Rombuk to Old Tingri was the hardest day of all, especially for the small wheeled and fixed frame bikes ( 2-2 for Freedom friday)
We had to leave behind The Mountain unseen, Everest did not grace us with her visible presence but you could tell something quite special was hidden behind teh clouds and sleet and snow. It was true relucatance to ride away from such a well revered place, if i had know what riding was in store i might have had more reluctance!


Cross country of teh best kind, no road only track, Yak hearders for company, spectacular scenery, hordes or 4WD with long lenses poking ut at us. Early in the day we were so cold ,probably still disappointed from not seeing Everest and the other mighty peaks and shaken from teh roads one or two of us told them in no uncertain terms to go away!


One girl in the Tea house the day before had said we could not have ridden that road by bicycle ( but we did!) especially on Bike Fridays.


Riding up muddy tracks when the track turns to river we had to get wet feet and push through the small wheels being too hard to power through with the engines we had!

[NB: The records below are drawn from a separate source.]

(** * Music_Player_Local: the playback engine and its playlist store

    A shallow embedding of [MusicEngine] (src/music_server.py) and of
    [add_music_entry] (src/yt_db.py).  The engine's fields become the
    record [Engine]; the two SQLite tables of the playlist store and the
    [music] table become lists of rows kept in table order; the VLC player
    is reduced to the three things the engine drives: the loaded media,
    whether it runs, and its audio volume.  The file system and the
    lookups the engine makes by file path are an environment [Env]. *)

From stdpp Require Import base gmap strings list sorting.
From Stdlib Require Import ZArith Lia.

Open Scope Z_scope.

(* ------------------------------------------------------------------ *)
(** ** Python list primitives *)

Section PyList.
Context {A : Type}.

(** Python normalises a negative index [i] to [len + i]. *)
Definition py_norm (l : list A) (i : Z) : Z :=
  if i <? 0 then Z.of_nat (length l) + i else i.

(** [l[i]]: [None] is the [IndexError]. *)
Definition py_get (l : list A) (i : Z) : option A :=
  let j := py_norm l i in
  if (j <? 0) || (Z.of_nat (length l) <=? j) then None
  else l !! Z.to_nat j.

(** [l.pop(i)]: the removed element and the remaining list. *)
Definition py_pop (l : list A) (i : Z) : option (A * list A) :=
  let j := py_norm l i in
  if (j <? 0) || (Z.of_nat (length l) <=? j) then None
  else match l !! Z.to_nat j with
       | Some x => Some (x, take (Z.to_nat j) l ++ drop (S (Z.to_nat j)) l)
       | None => None
       end.

(** [l.insert(i, x)]: the position is clamped to [0, len]. *)
Definition py_insert (l : list A) (i : Z) (x : A) : list A :=
  let j := Z.max 0 (Z.min (py_norm l i) (Z.of_nat (length l))) in
  take (Z.to_nat j) l ++ x :: drop (Z.to_nat j) l.

(** [collections.deque(maxlen=m).append(x)]: the leftmost entries are
    discarded once the deque is full. *)
Definition deque_append_bounded (maxlen : nat) (d : list A) (x : A) : list A :=
  let d' := d ++ [x] in
  drop (length d' - maxlen) d'.

End PyList.

(* ------------------------------------------------------------------ *)
(** ** Data model *)

(** A song dictionary as the engine stores it (the fields the engine
    reads; [singer], [duration] and [genre] are carried along untouched). *)
Record Song := mkSong {
  file_location : string;
  name : string;
  title : string
}.

Inductive RepeatMode := Off | One | All.

(** The VLC media player, as far as the engine drives it. *)
Record Player := mkPlayer {
  media : option string;      (* set_media *)
  running : bool;             (* play / stop *)
  audio_volume : Z            (* audio_set_volume *)
}.

Record Engine := mkEngine {
  player : Player;
  current_song : option Song;
  queue : list Song;                          (* deque *)
  playlists : gmap string (list Song);        (* dict name -> list *)
  current_playlist : list Song;
  current_playlist_name : option string;
  playlist_index : Z;
  history : list Song;                        (* deque(maxlen=50) *)
  is_playing : bool;
  volume : Z;
  is_muted : bool;
  shuffle : bool;
  repeat : RepeatMode
}.

Definition HISTORY_MAXLEN : nat := 50.

(** What the engine sees of the outside world: the file system, the
    [os.path] helpers, and [_get_song_info] / [_search_song], which read
    the [music] table. *)
Record Env := mkEnv {
  path_exists : string -> bool;
  abspath : string -> string;
  basename : string -> string;
  splitext_root : string -> string;
  get_song_info : string -> option Song;
  search_song : string -> option Song
}.

(** The dictionaries the engine methods return. *)
Inductive ErrKind :=
  | FileNotFound
  | SongNotFound
  | PlaylistNotFound
  | PlaylistExists
  | Protected            (* 'Cannot modify/reorder/rename/delete Library' *)
  | InvalidIndex
  | InvalidIndices
  | PlaylistEmpty
  | Failed.              (* the except branch: 'Failed to ...: <exception>' *)

Inductive Response :=
  | RPlaying (s : Song)
  | REndOfPlaylist
  | RNoNextSong
  | RStopped
  | RVolume (v : Z)
  | RMuted (b : bool)
  | RPlaylistCreated
  | RPlaylistDeleted
  | RSongAdded (s : Song)
  | RSongRemoved (s : Song)
  | RPlaylistReordered
  | RPlaylistRenamed
  | RError (e : ErrKind)
  | RIndexError.         (* an uncaught IndexError *)

(** Field updates of the engine state. *)
Definition set_player (st : Engine) (p : Player) : Engine :=
  mkEngine p (current_song st) (queue st) (playlists st) (current_playlist st)
    (current_playlist_name st) (playlist_index st) (history st) (is_playing st)
    (volume st) (is_muted st) (shuffle st) (repeat st).
Definition set_current_song (st : Engine) (s : option Song) : Engine :=
  mkEngine (player st) s (queue st) (playlists st) (current_playlist st)
    (current_playlist_name st) (playlist_index st) (history st) (is_playing st)
    (volume st) (is_muted st) (shuffle st) (repeat st).
Definition set_queue (st : Engine) (q : list Song) : Engine :=
  mkEngine (player st) (current_song st) q (playlists st) (current_playlist st)
    (current_playlist_name st) (playlist_index st) (history st) (is_playing st)
    (volume st) (is_muted st) (shuffle st) (repeat st).
Definition set_playlists (st : Engine) (m : gmap string (list Song)) : Engine :=
  mkEngine (player st) (current_song st) (queue st) m (current_playlist st)
    (current_playlist_name st) (playlist_index st) (history st) (is_playing st)
    (volume st) (is_muted st) (shuffle st) (repeat st).
Definition set_current_playlist (st : Engine) (l : list Song) : Engine :=
  mkEngine (player st) (current_song st) (queue st) (playlists st) l
    (current_playlist_name st) (playlist_index st) (history st) (is_playing st)
    (volume st) (is_muted st) (shuffle st) (repeat st).
Definition set_current_playlist_name (st : Engine) (n : option string) : Engine :=
  mkEngine (player st) (current_song st) (queue st) (playlists st) (current_playlist st)
    n (playlist_index st) (history st) (is_playing st)
    (volume st) (is_muted st) (shuffle st) (repeat st).
Definition set_playlist_index (st : Engine) (i : Z) : Engine :=
  mkEngine (player st) (current_song st) (queue st) (playlists st) (current_playlist st)
    (current_playlist_name st) i (history st) (is_playing st)
    (volume st) (is_muted st) (shuffle st) (repeat st).
Definition set_history (st : Engine) (h : list Song) : Engine :=
  mkEngine (player st) (current_song st) (queue st) (playlists st) (current_playlist st)
    (current_playlist_name st) (playlist_index st) h (is_playing st)
    (volume st) (is_muted st) (shuffle st) (repeat st).
Definition set_is_playing (st : Engine) (b : bool) : Engine :=
  mkEngine (player st) (current_song st) (queue st) (playlists st) (current_playlist st)
    (current_playlist_name st) (playlist_index st) (history st) b
    (volume st) (is_muted st) (shuffle st) (repeat st).
Definition set_volume_field (st : Engine) (v : Z) : Engine :=
  mkEngine (player st) (current_song st) (queue st) (playlists st) (current_playlist st)
    (current_playlist_name st) (playlist_index st) (history st) (is_playing st)
    v (is_muted st) (shuffle st) (repeat st).
Definition set_is_muted (st : Engine) (b : bool) : Engine :=
  mkEngine (player st) (current_song st) (queue st) (playlists st) (current_playlist st)
    (current_playlist_name st) (playlist_index st) (history st) (is_playing st)
    (volume st) b (shuffle st) (repeat st).
Lemma do_check_heap (pats : list str) (c : check) (w : world) :
  w_heap (fst (do_check fs out pats c w)) = w_heap w.
Proof.
  destruct c as [p|p]; simpl; destruct (any_match p pats); try reflexivity.
  rewrite run_bind. simpl. rewrite write_entry_run.
  destruct (read_text fs p); reflexivity.
Qed.

Lemma for_each_checks_heap (pats : list str) (cs : list check) (w : world) :
  w_heap (fst (for_each cs (do_check fs out pats) w)) = w_heap w.
Proof.
  revert w. induction cs as [|c cs IH]; intros w; simpl; [reflexivity|].
  rewrite run_bind. pose proof (do_check_heap pats c w) as Hc.
  destruct (do_check fs out pats c w) as [w1 [[]|e]]; simpl in *; [|assumption].
  rewrite IH. assumption.
Qed.

Lemma heap_list_eq (w w' : world) (l : loc) :
  w_heap w' = w_heap w -> heap_list w' l = heap_list w l.
Proof. unfold heap_list. intros ->. reflexivity. Qed.

Lemma for_each_cdirs_ok (pats : list str) (g : str -> str) (names : list str) (w : world) :
  snd (for_each (List.map (fun n => CDir (g n)) names) (do_check fs out pats) w) = Ok tt.
Proof.
  revert w. induction names as [|n names IH]; intros w; simpl; [reflexivity|].
  rewrite run_bind. destruct (any_match (g n) pats); simpl; apply IH.
Qed.

(** The list comprehension over [dirs]. *)
Lemma filter_dirs_run (patterns : loc) (root : str) (names : list str) (w : world) :
  let pats := heap_list w patterns in
  filterM (fun d => ignored ← is_ignored (path_join root d) patterns;
                    mret (negb ignored)) names w =
  (fst (for_each (List.map (fun n => CDir (path_join root n)) names)
          (do_check fs out pats) w),
   Ok (List.filter (fun n => negb (any_match (path_join root n) pats)) names)).
Proof.
  simpl. revert w. induction names as [|n names IH]; intros w; simpl; [reflexivity|].
  rewrite !run_bind, is_ignored_run.
  destruct (any_match (path_join root n) (heap_list w patterns)) eqn:E; simpl.
  - rewrite run_bind, IH. reflexivity.
  - rewrite run_bind, IH. reflexivity.
Qed.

I am hoping there are photos as I cant do the terrain justice.


In the next segmaent mud gave way to solid steep rocky downhill then a long ride over river stonessome te size of teh Flinders Ranges creeks - oh yep, rough and tricky and OK technical but we still powered on small wheeled, no suspension on teh front but still after many many painful hours I caught up with the lovely "slow" team that had waited for me for ages.

I would be telling a big fib if I said I didnt nearly give up, and taht I didnt cry at one stage cos I did. Lucky Jamie, he has now heard the full range of swear words to describe rocks, bumps, pot holes from a generally exhausted, sore Bike Friday NWT rider but the bike never complained, only threatened to tip me off everynow and then. A beer was never more looked forward to -after 7hr55mins riding time


I hope that now answers the few skeptics or the curious as to why you would use a BF on such a trip, especially a NWT - to see if it can be done of course.

My only regret was to opt out of riding the 8k to base camp as I thought it would be too rough and the weather was horrid - now I know better!
After Tingri, the scenery began to change as we began a huge down mostly on dirt roads, partly in rain and it becomes mud. So i did not have the camera because of the dust and wet ( i lost the pocket camera so I only had the bulky SLR). I hope to get photos from others to boost the collection.